● DATA SECTION:

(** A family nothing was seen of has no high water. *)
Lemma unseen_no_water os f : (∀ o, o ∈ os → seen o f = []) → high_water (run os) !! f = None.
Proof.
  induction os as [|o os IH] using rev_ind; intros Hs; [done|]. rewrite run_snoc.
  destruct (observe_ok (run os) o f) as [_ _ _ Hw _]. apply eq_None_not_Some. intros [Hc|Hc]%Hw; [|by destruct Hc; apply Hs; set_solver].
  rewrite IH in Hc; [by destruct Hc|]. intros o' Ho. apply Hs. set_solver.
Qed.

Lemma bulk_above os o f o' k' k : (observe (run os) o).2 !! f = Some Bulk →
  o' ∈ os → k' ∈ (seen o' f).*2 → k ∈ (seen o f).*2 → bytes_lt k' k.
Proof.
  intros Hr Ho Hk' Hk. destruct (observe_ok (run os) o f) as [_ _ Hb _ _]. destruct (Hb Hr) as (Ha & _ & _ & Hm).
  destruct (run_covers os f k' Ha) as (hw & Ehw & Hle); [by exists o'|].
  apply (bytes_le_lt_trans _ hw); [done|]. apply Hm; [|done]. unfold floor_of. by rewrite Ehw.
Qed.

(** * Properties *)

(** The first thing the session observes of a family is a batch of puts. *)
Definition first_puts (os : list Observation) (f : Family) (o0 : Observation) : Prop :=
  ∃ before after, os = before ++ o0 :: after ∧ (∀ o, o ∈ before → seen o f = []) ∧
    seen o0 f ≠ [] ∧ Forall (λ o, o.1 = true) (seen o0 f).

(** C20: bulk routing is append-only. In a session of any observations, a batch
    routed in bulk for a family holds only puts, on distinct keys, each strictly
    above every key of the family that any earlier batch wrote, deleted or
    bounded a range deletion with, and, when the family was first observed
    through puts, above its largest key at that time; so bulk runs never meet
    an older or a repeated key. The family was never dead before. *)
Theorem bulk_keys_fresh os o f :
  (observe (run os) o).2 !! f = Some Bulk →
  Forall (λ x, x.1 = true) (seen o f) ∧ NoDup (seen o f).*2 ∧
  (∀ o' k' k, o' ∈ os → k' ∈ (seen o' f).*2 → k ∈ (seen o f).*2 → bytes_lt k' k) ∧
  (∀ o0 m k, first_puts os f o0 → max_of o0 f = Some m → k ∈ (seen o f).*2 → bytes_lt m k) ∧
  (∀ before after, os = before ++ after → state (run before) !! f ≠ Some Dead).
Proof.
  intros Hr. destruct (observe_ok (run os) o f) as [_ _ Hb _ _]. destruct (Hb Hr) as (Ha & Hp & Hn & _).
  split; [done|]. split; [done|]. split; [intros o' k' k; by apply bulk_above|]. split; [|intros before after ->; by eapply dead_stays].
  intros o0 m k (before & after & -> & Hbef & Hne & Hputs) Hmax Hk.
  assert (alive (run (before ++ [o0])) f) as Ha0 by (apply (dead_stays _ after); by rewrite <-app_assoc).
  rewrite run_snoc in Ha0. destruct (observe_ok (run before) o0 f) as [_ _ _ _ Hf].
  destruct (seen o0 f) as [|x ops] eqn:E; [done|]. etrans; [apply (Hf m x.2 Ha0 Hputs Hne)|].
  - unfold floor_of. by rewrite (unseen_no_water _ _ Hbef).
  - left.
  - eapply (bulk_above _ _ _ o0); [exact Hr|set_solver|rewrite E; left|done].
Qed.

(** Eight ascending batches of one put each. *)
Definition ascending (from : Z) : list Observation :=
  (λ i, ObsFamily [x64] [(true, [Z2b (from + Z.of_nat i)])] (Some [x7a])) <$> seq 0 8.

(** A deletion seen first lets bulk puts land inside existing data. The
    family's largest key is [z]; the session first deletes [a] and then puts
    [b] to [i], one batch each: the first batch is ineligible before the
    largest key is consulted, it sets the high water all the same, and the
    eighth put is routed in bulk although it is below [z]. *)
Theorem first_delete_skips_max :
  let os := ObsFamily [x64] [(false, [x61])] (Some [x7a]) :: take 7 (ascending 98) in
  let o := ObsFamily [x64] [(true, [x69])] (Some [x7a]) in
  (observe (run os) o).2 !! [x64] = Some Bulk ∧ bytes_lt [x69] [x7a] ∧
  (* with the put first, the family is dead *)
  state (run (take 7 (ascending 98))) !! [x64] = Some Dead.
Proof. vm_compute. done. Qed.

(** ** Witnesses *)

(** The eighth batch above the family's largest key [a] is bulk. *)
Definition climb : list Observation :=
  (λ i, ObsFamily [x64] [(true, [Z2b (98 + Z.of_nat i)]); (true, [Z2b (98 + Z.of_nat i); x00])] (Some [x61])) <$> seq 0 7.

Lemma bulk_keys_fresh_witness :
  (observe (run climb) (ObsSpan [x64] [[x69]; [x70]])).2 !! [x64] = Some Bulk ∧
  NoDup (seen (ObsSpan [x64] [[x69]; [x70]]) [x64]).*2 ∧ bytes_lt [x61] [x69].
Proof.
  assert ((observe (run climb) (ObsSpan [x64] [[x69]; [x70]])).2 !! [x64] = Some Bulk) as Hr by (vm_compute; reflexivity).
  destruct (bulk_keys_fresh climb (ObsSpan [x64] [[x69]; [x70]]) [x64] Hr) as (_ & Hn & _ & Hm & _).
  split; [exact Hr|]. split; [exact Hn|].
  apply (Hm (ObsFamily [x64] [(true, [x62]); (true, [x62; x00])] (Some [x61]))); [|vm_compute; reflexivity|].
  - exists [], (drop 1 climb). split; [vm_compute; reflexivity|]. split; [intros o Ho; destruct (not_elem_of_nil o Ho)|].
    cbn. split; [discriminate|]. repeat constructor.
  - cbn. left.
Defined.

---

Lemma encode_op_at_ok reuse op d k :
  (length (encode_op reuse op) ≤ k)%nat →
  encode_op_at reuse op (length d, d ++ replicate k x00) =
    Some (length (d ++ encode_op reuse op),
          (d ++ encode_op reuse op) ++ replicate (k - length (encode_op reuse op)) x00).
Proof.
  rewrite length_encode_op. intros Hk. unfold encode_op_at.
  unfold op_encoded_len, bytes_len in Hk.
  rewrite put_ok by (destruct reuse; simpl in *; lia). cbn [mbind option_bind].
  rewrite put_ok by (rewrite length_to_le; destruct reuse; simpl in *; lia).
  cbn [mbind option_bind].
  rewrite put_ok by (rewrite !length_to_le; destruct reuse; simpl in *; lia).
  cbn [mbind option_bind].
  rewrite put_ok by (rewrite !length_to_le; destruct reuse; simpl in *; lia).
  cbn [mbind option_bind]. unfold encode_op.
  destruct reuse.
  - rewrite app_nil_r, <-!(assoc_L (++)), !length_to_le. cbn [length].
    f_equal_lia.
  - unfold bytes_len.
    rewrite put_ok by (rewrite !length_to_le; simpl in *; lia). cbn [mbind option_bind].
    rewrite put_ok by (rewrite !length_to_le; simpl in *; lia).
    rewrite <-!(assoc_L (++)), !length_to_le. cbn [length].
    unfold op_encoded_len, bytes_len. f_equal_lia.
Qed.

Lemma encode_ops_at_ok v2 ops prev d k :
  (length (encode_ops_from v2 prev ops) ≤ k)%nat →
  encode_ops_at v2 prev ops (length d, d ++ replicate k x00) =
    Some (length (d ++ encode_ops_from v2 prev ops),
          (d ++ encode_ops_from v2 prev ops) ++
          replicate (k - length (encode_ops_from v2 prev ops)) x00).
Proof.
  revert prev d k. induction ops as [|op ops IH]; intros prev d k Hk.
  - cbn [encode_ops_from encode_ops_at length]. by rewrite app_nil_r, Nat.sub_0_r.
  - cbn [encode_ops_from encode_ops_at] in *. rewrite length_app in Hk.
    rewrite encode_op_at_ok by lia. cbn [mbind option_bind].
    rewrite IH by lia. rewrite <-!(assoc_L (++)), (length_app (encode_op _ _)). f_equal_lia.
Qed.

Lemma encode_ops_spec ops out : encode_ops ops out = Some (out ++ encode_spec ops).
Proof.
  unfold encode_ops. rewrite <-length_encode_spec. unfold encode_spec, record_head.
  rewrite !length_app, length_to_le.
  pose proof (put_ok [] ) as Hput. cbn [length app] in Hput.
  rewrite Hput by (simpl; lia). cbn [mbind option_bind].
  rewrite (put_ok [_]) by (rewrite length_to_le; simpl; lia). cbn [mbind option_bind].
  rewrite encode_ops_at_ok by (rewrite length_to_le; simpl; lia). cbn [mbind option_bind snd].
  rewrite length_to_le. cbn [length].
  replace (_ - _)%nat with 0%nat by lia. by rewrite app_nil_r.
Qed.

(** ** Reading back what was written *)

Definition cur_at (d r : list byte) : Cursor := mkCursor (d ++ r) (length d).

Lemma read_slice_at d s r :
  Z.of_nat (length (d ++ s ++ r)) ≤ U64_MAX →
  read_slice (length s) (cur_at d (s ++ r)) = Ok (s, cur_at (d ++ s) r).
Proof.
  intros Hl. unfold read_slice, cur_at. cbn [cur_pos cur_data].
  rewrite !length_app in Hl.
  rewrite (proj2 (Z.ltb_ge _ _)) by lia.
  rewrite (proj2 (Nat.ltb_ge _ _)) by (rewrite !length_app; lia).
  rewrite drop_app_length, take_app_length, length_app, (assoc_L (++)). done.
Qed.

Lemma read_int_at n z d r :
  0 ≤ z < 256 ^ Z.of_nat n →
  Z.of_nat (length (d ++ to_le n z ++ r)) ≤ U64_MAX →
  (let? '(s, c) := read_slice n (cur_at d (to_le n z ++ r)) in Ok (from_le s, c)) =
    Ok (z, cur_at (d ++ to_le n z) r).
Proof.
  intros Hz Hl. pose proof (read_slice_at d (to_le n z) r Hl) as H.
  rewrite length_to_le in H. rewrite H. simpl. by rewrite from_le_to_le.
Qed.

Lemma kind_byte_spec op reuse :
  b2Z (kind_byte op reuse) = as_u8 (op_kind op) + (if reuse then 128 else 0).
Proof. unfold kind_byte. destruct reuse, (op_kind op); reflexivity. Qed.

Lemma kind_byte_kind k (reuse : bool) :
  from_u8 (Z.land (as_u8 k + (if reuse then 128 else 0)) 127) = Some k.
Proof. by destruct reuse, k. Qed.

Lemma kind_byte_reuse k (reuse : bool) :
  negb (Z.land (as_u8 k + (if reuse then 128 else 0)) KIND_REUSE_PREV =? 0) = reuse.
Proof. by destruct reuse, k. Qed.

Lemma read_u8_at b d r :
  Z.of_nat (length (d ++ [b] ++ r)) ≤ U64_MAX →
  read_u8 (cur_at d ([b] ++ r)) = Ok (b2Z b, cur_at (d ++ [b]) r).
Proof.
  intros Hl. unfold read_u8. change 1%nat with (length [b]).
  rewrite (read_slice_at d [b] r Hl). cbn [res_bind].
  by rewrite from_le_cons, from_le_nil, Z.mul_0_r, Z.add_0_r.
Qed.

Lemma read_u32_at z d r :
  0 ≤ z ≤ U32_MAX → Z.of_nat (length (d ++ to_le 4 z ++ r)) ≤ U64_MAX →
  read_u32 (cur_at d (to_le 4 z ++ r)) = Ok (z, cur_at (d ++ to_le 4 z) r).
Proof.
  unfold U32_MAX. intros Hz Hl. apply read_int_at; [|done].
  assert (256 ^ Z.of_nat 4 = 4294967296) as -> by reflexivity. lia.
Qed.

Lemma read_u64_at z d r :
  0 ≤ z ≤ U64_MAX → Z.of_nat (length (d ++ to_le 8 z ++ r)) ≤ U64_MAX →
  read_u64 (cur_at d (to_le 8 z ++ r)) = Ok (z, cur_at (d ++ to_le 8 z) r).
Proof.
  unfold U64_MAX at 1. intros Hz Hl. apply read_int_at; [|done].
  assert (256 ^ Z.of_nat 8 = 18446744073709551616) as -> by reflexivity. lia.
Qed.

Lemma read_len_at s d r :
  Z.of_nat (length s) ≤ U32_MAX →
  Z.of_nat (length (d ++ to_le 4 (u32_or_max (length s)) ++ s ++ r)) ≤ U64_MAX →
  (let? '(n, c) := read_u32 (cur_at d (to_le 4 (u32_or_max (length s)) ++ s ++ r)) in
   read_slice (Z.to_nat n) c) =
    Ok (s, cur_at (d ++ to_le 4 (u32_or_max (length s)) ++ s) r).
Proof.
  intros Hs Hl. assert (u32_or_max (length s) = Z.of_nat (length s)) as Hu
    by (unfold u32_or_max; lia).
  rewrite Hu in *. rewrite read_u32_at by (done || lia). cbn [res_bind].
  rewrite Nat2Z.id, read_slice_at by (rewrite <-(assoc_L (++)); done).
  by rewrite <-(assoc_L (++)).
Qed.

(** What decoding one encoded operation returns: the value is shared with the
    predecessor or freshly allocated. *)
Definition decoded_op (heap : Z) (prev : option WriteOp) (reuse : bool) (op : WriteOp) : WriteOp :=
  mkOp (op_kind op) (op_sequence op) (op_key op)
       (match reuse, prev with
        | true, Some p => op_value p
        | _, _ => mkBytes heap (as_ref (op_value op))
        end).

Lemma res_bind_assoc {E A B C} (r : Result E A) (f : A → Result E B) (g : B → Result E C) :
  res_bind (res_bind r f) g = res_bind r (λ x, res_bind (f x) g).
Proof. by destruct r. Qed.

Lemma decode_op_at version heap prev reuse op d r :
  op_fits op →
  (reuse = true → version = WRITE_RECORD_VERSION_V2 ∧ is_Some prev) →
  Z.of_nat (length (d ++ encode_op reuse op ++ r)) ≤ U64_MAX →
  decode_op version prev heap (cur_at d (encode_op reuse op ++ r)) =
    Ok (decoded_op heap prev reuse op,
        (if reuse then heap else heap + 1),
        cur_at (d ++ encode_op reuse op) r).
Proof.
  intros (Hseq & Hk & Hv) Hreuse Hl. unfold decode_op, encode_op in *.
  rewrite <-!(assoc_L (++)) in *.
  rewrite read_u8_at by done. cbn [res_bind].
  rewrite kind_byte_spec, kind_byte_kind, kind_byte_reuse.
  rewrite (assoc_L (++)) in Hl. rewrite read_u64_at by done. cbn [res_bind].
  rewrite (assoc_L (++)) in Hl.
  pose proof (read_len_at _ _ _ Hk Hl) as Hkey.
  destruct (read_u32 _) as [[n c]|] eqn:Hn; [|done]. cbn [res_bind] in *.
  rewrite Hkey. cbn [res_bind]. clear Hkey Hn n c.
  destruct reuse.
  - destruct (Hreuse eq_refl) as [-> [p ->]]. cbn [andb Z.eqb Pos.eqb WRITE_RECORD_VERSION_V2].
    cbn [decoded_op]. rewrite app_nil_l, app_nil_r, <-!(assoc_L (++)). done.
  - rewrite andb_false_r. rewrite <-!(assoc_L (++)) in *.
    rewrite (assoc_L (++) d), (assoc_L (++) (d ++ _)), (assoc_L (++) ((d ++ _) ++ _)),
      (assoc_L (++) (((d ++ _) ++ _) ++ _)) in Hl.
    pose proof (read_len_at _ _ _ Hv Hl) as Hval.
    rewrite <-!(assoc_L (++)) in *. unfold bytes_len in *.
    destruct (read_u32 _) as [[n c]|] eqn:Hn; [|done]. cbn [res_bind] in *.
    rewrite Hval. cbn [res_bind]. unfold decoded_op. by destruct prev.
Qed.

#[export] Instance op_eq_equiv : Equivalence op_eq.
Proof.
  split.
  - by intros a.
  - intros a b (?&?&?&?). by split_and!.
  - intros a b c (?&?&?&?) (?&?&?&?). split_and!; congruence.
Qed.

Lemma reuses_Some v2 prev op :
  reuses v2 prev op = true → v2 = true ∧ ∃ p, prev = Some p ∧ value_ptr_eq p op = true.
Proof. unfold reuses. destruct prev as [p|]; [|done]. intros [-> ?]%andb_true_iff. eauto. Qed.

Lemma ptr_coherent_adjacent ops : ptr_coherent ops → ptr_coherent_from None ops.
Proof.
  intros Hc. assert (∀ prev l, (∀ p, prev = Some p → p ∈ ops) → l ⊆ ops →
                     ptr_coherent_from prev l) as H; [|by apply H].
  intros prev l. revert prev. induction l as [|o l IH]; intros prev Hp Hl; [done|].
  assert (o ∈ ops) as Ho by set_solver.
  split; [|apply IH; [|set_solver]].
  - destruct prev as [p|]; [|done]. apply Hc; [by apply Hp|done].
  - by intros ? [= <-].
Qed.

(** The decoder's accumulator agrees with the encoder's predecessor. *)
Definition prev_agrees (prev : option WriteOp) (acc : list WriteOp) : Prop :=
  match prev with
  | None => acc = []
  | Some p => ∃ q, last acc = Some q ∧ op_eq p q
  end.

● WORK TO COMPLETE: Copy out each line of the data above, exactly, if it lies between the line holding "encode_ops_at v2 prev" and the line holding "pose proof (put_ok", inclusive; copy no other line.

● REPLY TO THE TASK:
  encode_ops_at v2 prev ops (length d, d ++ replicate k x00) =
    Some (length (d ++ encode_ops_from v2 prev ops),
          (d ++ encode_ops_from v2 prev ops) ++
          replicate (k - length (encode_ops_from v2 prev ops)) x00).
Proof.
  revert prev d k. induction ops as [|op ops IH]; intros prev d k Hk.
  - cbn [encode_ops_from encode_ops_at length]. by rewrite app_nil_r, Nat.sub_0_r.
  - cbn [encode_ops_from encode_ops_at] in *. rewrite length_app in Hk.
    rewrite encode_op_at_ok by lia. cbn [mbind option_bind].
    rewrite IH by lia. rewrite <-!(assoc_L (++)), (length_app (encode_op _ _)). f_equal_lia.
Qed.

Lemma encode_ops_spec ops out : encode_ops ops out = Some (out ++ encode_spec ops).
Proof.
  unfold encode_ops. rewrite <-length_encode_spec. unfold encode_spec, record_head.
  rewrite !length_app, length_to_le.
  pose proof (put_ok [] ) as Hput. cbn [length app] in Hput.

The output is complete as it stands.